(Collection entries)

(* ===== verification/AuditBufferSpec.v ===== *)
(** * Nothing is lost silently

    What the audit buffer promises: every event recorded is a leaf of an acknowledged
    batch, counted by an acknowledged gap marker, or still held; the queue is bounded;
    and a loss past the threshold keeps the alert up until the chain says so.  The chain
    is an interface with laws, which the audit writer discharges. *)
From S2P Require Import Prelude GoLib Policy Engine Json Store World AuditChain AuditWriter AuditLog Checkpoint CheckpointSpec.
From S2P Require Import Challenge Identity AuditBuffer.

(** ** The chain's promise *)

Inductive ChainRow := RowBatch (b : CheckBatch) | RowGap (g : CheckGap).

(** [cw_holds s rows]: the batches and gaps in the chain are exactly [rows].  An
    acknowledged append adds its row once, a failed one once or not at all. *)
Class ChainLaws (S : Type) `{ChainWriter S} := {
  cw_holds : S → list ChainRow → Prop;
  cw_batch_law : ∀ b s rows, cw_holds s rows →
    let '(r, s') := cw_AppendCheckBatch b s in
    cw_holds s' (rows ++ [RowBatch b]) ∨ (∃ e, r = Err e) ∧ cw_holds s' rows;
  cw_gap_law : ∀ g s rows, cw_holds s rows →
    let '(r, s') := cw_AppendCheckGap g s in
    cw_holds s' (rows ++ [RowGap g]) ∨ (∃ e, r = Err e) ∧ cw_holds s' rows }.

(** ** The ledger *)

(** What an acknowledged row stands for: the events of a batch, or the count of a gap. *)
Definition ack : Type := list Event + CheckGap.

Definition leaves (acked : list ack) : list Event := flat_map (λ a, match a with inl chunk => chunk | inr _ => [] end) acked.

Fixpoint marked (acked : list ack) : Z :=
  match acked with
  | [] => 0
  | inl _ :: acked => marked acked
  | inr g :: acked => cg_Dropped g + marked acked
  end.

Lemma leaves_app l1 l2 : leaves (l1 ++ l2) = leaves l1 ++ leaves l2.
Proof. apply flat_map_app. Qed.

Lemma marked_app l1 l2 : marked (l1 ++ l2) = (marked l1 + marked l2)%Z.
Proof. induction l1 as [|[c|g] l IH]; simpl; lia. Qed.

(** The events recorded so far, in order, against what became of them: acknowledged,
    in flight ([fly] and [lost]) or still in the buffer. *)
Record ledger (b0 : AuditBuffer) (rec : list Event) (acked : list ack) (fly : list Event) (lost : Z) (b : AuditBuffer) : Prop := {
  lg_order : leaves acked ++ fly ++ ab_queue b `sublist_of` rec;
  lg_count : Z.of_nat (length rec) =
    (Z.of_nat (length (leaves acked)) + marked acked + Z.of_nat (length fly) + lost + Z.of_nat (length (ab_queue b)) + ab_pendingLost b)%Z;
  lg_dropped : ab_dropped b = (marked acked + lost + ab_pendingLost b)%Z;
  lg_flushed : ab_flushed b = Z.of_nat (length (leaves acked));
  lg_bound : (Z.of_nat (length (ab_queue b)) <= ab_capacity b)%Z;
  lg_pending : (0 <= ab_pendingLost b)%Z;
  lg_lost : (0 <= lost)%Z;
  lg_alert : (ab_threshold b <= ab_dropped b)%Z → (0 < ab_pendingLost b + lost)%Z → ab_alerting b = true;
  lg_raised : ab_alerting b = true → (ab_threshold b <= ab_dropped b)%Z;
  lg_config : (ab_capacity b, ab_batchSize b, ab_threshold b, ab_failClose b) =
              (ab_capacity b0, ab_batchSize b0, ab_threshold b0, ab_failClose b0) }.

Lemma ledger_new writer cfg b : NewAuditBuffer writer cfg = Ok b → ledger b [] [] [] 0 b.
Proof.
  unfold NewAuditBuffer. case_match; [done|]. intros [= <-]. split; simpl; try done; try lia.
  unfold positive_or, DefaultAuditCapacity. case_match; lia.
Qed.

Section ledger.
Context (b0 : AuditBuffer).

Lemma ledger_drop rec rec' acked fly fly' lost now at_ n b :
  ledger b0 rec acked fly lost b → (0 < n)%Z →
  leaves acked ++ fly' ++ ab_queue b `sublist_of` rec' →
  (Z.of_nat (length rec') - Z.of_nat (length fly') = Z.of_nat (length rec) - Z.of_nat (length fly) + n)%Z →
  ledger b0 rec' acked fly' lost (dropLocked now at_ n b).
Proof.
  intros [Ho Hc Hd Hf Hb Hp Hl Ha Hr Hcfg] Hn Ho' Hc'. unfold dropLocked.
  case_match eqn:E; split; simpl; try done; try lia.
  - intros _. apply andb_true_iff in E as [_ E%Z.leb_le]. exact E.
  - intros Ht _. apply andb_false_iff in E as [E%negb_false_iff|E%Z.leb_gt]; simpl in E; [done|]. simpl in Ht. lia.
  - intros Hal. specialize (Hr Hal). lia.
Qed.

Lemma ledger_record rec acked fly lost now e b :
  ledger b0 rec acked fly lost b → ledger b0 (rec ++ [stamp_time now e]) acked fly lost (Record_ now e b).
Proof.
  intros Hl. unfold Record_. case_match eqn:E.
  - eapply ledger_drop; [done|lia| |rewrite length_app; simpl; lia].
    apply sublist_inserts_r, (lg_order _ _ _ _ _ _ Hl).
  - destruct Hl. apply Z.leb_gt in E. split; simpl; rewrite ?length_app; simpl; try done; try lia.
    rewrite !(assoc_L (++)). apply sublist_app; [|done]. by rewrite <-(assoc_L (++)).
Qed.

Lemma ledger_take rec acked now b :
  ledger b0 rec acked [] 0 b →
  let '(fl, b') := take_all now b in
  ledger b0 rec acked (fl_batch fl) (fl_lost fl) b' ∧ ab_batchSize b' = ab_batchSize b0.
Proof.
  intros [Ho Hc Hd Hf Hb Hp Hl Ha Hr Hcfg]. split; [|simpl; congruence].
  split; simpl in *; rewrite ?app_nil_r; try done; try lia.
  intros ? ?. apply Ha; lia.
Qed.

* * *

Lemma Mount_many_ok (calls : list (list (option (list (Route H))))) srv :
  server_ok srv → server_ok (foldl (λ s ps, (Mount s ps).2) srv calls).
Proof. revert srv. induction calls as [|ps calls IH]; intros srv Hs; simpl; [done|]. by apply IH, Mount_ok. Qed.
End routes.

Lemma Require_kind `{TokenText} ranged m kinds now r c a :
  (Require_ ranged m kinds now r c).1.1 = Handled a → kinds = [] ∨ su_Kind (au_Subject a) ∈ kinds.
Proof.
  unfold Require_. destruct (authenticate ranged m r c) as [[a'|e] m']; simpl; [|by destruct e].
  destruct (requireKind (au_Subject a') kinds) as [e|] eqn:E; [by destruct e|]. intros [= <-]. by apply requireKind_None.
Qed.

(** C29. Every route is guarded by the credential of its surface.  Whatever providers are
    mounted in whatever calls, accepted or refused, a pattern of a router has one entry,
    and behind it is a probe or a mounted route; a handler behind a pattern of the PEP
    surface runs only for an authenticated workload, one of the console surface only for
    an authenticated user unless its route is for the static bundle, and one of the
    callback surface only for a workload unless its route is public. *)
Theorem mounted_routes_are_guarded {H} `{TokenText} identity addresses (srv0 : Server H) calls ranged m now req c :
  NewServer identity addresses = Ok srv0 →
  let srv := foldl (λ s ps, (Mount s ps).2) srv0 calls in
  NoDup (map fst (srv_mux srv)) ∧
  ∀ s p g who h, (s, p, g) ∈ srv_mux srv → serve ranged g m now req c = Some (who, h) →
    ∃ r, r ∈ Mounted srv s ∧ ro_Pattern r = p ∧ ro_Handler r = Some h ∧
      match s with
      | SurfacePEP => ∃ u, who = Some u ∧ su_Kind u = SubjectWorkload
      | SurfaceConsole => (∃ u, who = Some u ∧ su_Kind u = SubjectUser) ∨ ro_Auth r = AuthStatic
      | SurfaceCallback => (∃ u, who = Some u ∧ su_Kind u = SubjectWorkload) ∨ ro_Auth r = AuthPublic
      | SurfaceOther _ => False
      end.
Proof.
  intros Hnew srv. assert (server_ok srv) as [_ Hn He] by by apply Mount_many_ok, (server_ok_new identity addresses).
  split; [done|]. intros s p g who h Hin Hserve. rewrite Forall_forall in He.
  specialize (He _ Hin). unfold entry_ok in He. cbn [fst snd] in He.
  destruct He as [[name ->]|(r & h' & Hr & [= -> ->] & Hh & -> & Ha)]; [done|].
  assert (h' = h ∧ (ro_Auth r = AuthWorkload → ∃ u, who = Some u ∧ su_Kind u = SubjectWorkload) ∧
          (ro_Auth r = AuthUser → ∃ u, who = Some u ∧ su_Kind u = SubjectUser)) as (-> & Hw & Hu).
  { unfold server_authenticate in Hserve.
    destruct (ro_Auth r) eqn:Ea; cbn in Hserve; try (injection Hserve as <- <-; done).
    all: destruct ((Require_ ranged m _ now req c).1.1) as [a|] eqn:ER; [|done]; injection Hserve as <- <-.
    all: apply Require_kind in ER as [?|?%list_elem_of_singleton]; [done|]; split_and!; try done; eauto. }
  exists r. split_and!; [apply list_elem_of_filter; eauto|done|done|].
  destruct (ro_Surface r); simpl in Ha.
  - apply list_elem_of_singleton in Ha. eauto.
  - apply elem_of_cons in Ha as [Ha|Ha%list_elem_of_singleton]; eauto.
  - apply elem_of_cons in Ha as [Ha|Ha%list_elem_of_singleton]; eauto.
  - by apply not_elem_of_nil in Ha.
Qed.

> WHAT YOU ARE ASKED TO DO
Determine, please, how many lines hold "Type" in the records, and give that number by itself.

> FINISHED EXERCISE
2